She remembers her childhood experience in an artistic atmosphere infused with creativity. “I grew up in a house full of paints and paper,” said Cost. “My mom threw out our television when I was about nine years old, but I never thought it was unusual until I went to friends’ houses and realized that we spent our free time a little differently.”
In fact, she grew up in a space that was brimming with activity. Projects were always strewn around the house as family members immersed themselves in hard work and self-motivated projects.
Cost attributes much of her work ethic to her years at Seabury Hall Prep School in Makawao. “I had some stellar teachers there who took me under their wing and taught me how to think, analyze, use language and write,” she said.
Over the years she learned that talent is only half of the formula to success. “People with talent are just a little better off at the beginning, but people with desire and a fierce work ethic are the ones who make it far,” she said. She believes that desire and the opportunity to get lots of practice enable a person to become more accomplished in any field.
Before long, Cost became both a budding artist and a dancer. Ballet began at age four and became a perfect balance with her love of art. She said they feed each other. “The activity of dance complements the stillness of painting, and the solitude of painting demands the community of dance,” she said. Although she has produced still-life works, much of her recent art takes dancing as its subject.
As a recent Summa Cum Laude and Phi Beta Kappa graduate from Scripps College in Claremont, Calif., she wanted to combine the creativity of her double major in art and dance. This proved to be an exciting challenge for her.
“I love using my art to support dance-related things,” she said.
For her art thesis, she painted six dancers partnering larger than life across multiple canvases.
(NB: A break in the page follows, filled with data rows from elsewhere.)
(* ===== verification/RunTables.v ===== *)
(** One run's rows - [runs], [stage_runs], [job_runs] - and the SQL statements of
    [server/internal/store] that read and write them (as called from
    [results.go], [dispatch.go], [runs_actions.go], [sweeper.go] and
    [supersede.go]), with the cascade that promotes a stage and its run.

    Timestamps that no decision reads ([started_at], [finished_at]) and the
    log-archive pointers are left out; [pg_notify] is left out because a scheduler
    tick may run at any moment of the model. *)

From S2P Require Import Prelude GoStrings Domain.

Notation uuid := N.

(** ** Rows *)

(** The values [status] takes in the three tables. *)
Inductive Status :=
| StatusQueued | StatusRunning | StatusAwaitingApproval
| StatusSuccess | StatusFailed | StatusCanceled | StatusSkipped.
#[export] Instance Status_eq_dec : EqDecision Status. Proof. solve_decision. Defined.

Definition status_name (s : Status) : string :=
  match s with
  | StatusQueued => "queued" | StatusRunning => "running" | StatusAwaitingApproval => "awaiting_approval"
  | StatusSuccess => "success" | StatusFailed => "failed" | StatusCanceled => "canceled"
  | StatusSkipped => "skipped"
  end.

(** [status IN ('queued', 'running')]: a stage, or a run, that has not ended. *)
Definition active (s : Status) : bool :=
  match s with StatusQueued | StatusRunning => true | _ => false end.
(** [status IN ('queued', 'running', 'awaiting_approval')]: a job that has not ended. *)
Definition unfinished (s : Status) : bool :=
  match s with StatusQueued | StatusRunning | StatusAwaitingApproval => true | _ => false end.

Inductive CancelOrigin :=
| cancelOriginUserJob | cancelOriginUserRun | cancelOriginDependency | cancelOriginSupersede | CancelOriginMergeGroup
| cancelOriginApprovalExpiry.
#[export] Instance CancelOrigin_eq_dec : EqDecision CancelOrigin. Proof. solve_decision. Defined.

(** The columns written when the row is created and never again. *)
Record JobSpec := {
  js_stage : uuid;
  js_name : string;
  js_matrix_key : string;
  js_needs : list string;
  js_gate : bool;
  js_retry_unsafe : bool;
}.
Record JobRow := {
  j_spec : JobSpec;
  j_status : Status;
  j_agent : option uuid;
  j_attempt : Z;
  j_cancel_requested_at : option Time;
  j_cancel_origin : option CancelOrigin;
  j_exit_code : option Z;
  j_error : string;
  j_outputs : gmap string string;
  j_deploy_rollback : bool;
}.
Record StageSpec := { ss_name : string; ss_ordinal : Z }.
Record StageRow := { s_spec : StageSpec; s_status : Status }.
Record RunRow := {
  r_status : Status;
  r_superseded_by : option uuid;
  r_service_generation : Z;
  r_terminal_effects_required : bool;
}.

(** The rows of one run, and the jobs (with their attempt) that have a live row in
    [deploy_watches]. *)
Record RunDB := {
  run : RunRow;
  stages : gmap uuid StageRow;
  jobs : gmap uuid JobRow;
  watched : gset (uuid * Z);
}.

Definition with_run (db : RunDB) (r : RunRow) : RunDB :=
  {| run := r; stages := stages db; jobs := jobs db; watched := watched db |}.
Definition with_stages (db : RunDB) (s : gmap uuid StageRow) : RunDB :=
  {| run := run db; stages := s; jobs := jobs db; watched := watched db |}.
Definition with_jobs (db : RunDB) (j : gmap uuid JobRow) : RunDB :=
  {| run := run db; stages := stages db; jobs := j; watched := watched db |}.
Definition with_watched (db : RunDB) (w : gset (uuid * Z)) : RunDB :=
  {| run := run db; stages := stages db; jobs := jobs db; watched := w |}.

(** [SET status, agent_id, attempt, cancel_requested_at, cancel_origin] on a row. *)
Definition set_job (row : JobRow) (st : Status) (agent : option uuid) (attempt : Z)
    (cancel : option Time) (origin : option CancelOrigin) : JobRow := {|
  j_spec := j_spec row; j_status := st; j_agent := agent; j_attempt := attempt;
  j_cancel_requested_at := cancel; j_cancel_origin := origin; j_exit_code := j_exit_code row;
  j_error := j_error row; j_outputs := j_outputs row; j_deploy_rollback := j_deploy_rollback row;
|}.
(** [SET status = st]. *)
Definition set_status (st : Status) (row : JobRow) : JobRow :=
  set_job row st (j_agent row) (j_attempt row) (j_cancel_requested_at row) (j_cancel_origin row).
(** [SET exit_code, error, outputs]. *)
Definition set_result (row : JobRow) (code : option Z) (err : string) (out : gmap string string) : JobRow := {|
  j_spec := j_spec row; j_status := j_status row; j_agent := j_agent row; j_attempt := j_attempt row;
  j_cancel_requested_at := j_cancel_requested_at row; j_cancel_origin := j_cancel_origin row;
  j_exit_code := code; j_error := err; j_outputs := out; j_deploy_rollback := j_deploy_rollback row;
|}.
Definition set_rollback (row : JobRow) (b : bool) : JobRow := {|
  j_spec := j_spec row; j_status := j_status row; j_agent := j_agent row; j_attempt := j_attempt row;
  j_cancel_requested_at := j_cancel_requested_at row; j_cancel_origin := j_cancel_origin row;
  j_exit_code := j_exit_code row; j_error := j_error row; j_outputs := j_outputs row;
  j_deploy_rollback := b;
|}.
Definition set_stage (st : Status) (row : StageRow) : StageRow := {| s_spec := s_spec row; s_status := st |}.
Definition set_run (row : RunRow) (st : Status) (by_ : option uuid) (gen : Z) (effects : bool) : RunRow := {|
  r_status := st; r_superseded_by := by_; r_service_generation := gen; r_terminal_effects_required := effects;
|}.

(** ** Statements *)

(** [UPDATE job_runs SET ... WHERE id = $1 AND P RETURNING *]: [None] is
    [pgx.ErrNoRows]. *)
Definition update_job (id : uuid) (P : JobRow -> bool) (f : JobRow -> JobRow) (db : RunDB)
    : option (JobRow * RunDB) :=
  row ← jobs db !! id;
  if P row then Some (f row, with_jobs db (<[id := f row]> (jobs db))) else None.
(** [UPDATE job_runs SET ... WHERE P], over the rows of the run. *)
Definition update_jobs (P : JobRow -> bool) (f : JobRow -> JobRow) (db : RunDB) : RunDB :=
  with_jobs db ((fun row => if P row then f row else row) <$> jobs db).
Definition update_stages (P : uuid -> StageRow -> bool) (f : StageRow -> StageRow) (db : RunDB) : RunDB :=
  with_stages db (map_imap (fun id row => Some (if P id row then f row else row)) (stages db)).

(** The stage of a job: [JOIN stage_runs s ON s.id = j.stage_run_id]. *)
Definition stage_of (db : RunDB) (row : JobRow) : option StageRow := stages db !! js_stage (j_spec row).
Definition synthetic (s : StageRow) : bool := bool_decide (ss_name (s_spec s) = NotificationStageName).
(** [... AND s.name != '_notifications']. *)
Definition in_user_stage (db : RunDB) (row : JobRow) : bool :=
  match stage_of db row with Some s => negb (synthetic s) | None => false end.

(** [COUNT(star) FILTER (WHERE P)]. *)
Definition count_jobs (P : JobRow -> bool) (db : RunDB) : nat :=
  size (filter (fun kv => P kv.2 = true) (jobs db)).
Definition count_stages (P : StageRow -> bool) (db : RunDB) : nat :=
  size (filter (fun kv => P kv.2 = true) (stages db)).

Definition has_status (st : Status) (row : JobRow) : bool := bool_decide (j_status row = st).
Definition in_stage (id : uuid) (row : JobRow) : bool := bool_decide (js_stage (j_spec row) = id).

Record StageProgress := { sp_unfinished : nat; sp_failed : nat; sp_canceled : nat }.
Definition GetStageProgress (stage : uuid) (db : RunDB) : StageProgress := {|
  sp_unfinished := count_jobs (fun j => in_stage stage j && unfinished (j_status j)) db;
  sp_failed := count_jobs (fun j => in_stage stage j && has_status StatusFailed j) db;
  sp_canceled := count_jobs (fun j => in_stage stage j && has_status StatusCanceled j) db;
|}.
Definition LockStageRunForUpdate (stage : uuid) (db : RunDB) : option Status := s_status <$> stages db !! stage.
Definition CompleteStageRun (stage : uuid) (st : Status) (db : RunDB) : RunDB * nat :=
  match stages db !! stage with
  | Some row => if active (s_status row) then (with_stages db (<[stage := set_stage st row]> (stages db)), 1)
                else (db, 0)
  | None => (db, 0)
  end.
Definition CancelQueuedStagesInRun (db : RunDB) : RunDB :=
  update_stages (fun _ s => bool_decide (s_status s = StatusQueued) && negb (synthetic s))
    (set_stage StatusCanceled) db.
(** [COALESCE(cancel_origin, @origin)]: the first origin wins. *)
Definition coalesce {A} (o : option A) (a : A) : option A := match o with Some _ => o | None => Some a end.
Definition cancel_job (origin : CancelOrigin) (row : JobRow) : JobRow :=
  set_job row StatusCanceled (j_agent row) (j_attempt row) (j_cancel_requested_at row)
    (coalesce (j_cancel_origin row) origin).
Definition CancelQueuedJobsInRun (origin : CancelOrigin) (db : RunDB) : RunDB :=
  update_jobs (fun j => in_user_stage db j && (has_status StatusQueued j || has_status StatusAwaitingApproval j))
    (cancel_job origin) db.
Definition GetRunProgress (db : RunDB) : nat := count_stages (fun s => active (s_status s)) db.
Record UserStageOutcome := { uo_failed : nat; uo_canceled : nat }.
Definition GetRunUserStageOutcome (db : RunDB) : UserStageOutcome := {|
  uo_failed := count_jobs (fun j => in_user_stage db j && has_status StatusFailed j) db;
  uo_canceled := count_jobs (fun j => in_user_stage db j && has_status StatusCanceled j) db;
|}.
Definition CompleteRun (st : Status) (db : RunDB) : RunDB * nat :=
  if active (r_status (run db))
  then (with_run db (set_run (run db) st (r_superseded_by (run db)) (r_service_generation (run db)) true), 1)
  else (db, 0).

(** ** The cascade *)

Inductive store_error :=
| ErrNoRows | ErrInvalidStatus | ErrRunNotFound | ErrRunAlreadyTerminal | ErrJobRunNotFound
| ErrJobRunTerminal | ErrApprovalGateDecided | ErrCannotRerunGate | ErrJobRunActive | ErrUnknownStage (job : string)
| ErrNoStages | ErrPluginRef (i : nat).
#[export] Instance store_error_eq_dec : EqDecision store_error. Proof. solve_decision. Defined.

(** [JobCompletion]: what the cascade closed ([Some] is Completed with a status). *)
Record JobCompletion := {
  JobStatus : Status;
  StageCompleted : option Status;
  RunCompleted : option (Status * Z);
}.
Definition completion (st : Status) (stage : option Status) (r : option (Status * Z)) : JobCompletion :=
  {| JobStatus := st; StageCompleted := stage; RunCompleted := r |}.

(** Priority: failed > canceled > success. *)
Definition rollup (failed canceled : nat) : Status :=
  if decide (0 < failed) then StatusFailed
  else if decide (0 < canceled) then StatusCanceled
  else StatusSuccess.

(** The run branch: close the run once no stage is left. *)
Definition finish_run (db : RunDB) : RunDB * option (Status * Z) :=
  if decide (0 < GetRunProgress db) then (db, None)
  else
    let userOutcome := GetRunUserStageOutcome db in
    let runStatus := rollup (uo_failed userOutcome) (uo_canceled userOutcome) in
    let '(db, runRows) := CompleteRun runStatus db in
    if decide (runRows = 0) then (db, None)
    else (db, Some (runStatus, r_service_generation (run db))).

(** Fail-fast: a failed stage cancels the queued user work of the run. *)
Definition fail_fast (st : Status) (db : RunDB) : RunDB :=
  if decide (st = StatusFailed)
  then CancelQueuedJobsInRun cancelOriginDependency (CancelQueuedStagesInRun db)
  else db.

Definition cascadeAfterJobCompletion (stage : uuid) (st : Status) (db : RunDB)
    : result store_error (RunDB * JobCompletion) :=
  match LockStageRunForUpdate stage db with
  | None => Err ErrNoRows
  | Some s =>
      if negb (active s) then Ok (db, completion st None None)
      else
        let p := GetStageProgress stage db in
        if decide (0 < sp_unfinished p) then Ok (db, completion st None None)
        else
          let stageStatus := rollup (sp_failed p) (sp_canceled p) in
          let '(db, stageRows) := CompleteStageRun stage stageStatus db in
          if decide (stageRows = 0) then Ok (db, completion st None None)
          else
            let '(db, r) := finish_run (fail_fast stageStatus db) in
            Ok (db, completion st (Some stageStatus) r)
  end.

(** A transaction that changes one job and then cascades: no row matched is
    [ok = false], an error rolls everything back. *)
Definition then_cascade (r : option (JobRow * RunDB)) : result store_error (option (RunDB * JobCompletion)) :=
  match r with
  | None => Ok None
  | Some (row, db) => Some <$> cascadeAfterJobCompletion (js_stage (j_spec row)) (j_status row) db
  end.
She then designed T-shirts for the dance department, and using images of her own paintings of dancers, created all the posters, flyers and program covers for the department’s performances. Using the same images, she designed a series of note cards. She is thrilled that more than 200 sets have sold so far, with all the proceeds supporting the Scripps dance program.
After dancing for more than 12 years, Cost began choreographing in the fall of 2007.
“My senior thesis in dance was an amazing experience,” she said. “I got to take 14 people through an eight-month process of building a piece.”
Titled In Passing, this work is an exploration of passages of people through time and space and the coexistence of struggle and support, individuality and interdependency, and boldness and sensitivity within a community.
Currently, Cost is working at the San Francisco Conservatory of Dance as assistant to the artistic director. She is painting, exploring the city and preparing to study with a dancer from the Batsheva Dance Company of Israel. In September, she will begin the University of California’s Master of Fine Arts dance program on a full scholarship.
“I plan to concentrate in choreography and pedagogy,” she said. “I want to create pieces that widen the dancers’ perspectives, as well as expand my own choreographic process.”
“I also want to continue to paint and to sell my paintings,” she said.
“Cost applies a high standard of excellence in everything she does,” said Fine Art Consultant Lisa Darcy. “Her dedication to the highest standards and her concern for quality intertwine with her passions for art and dance to produce unique, palpable beauty in her figures.”
Cost’s art and note-cards are presently available at the Curtis Wilson Cost Gallery at the Kula Lodge. Her works can be viewed online at www.costgallery.com or cargocollective.com/juliacost. The video of her dance thesis, In Passing, can be viewed at web.me.com/jacost/Dance_thesis_08/In_Passing_Trustee.html.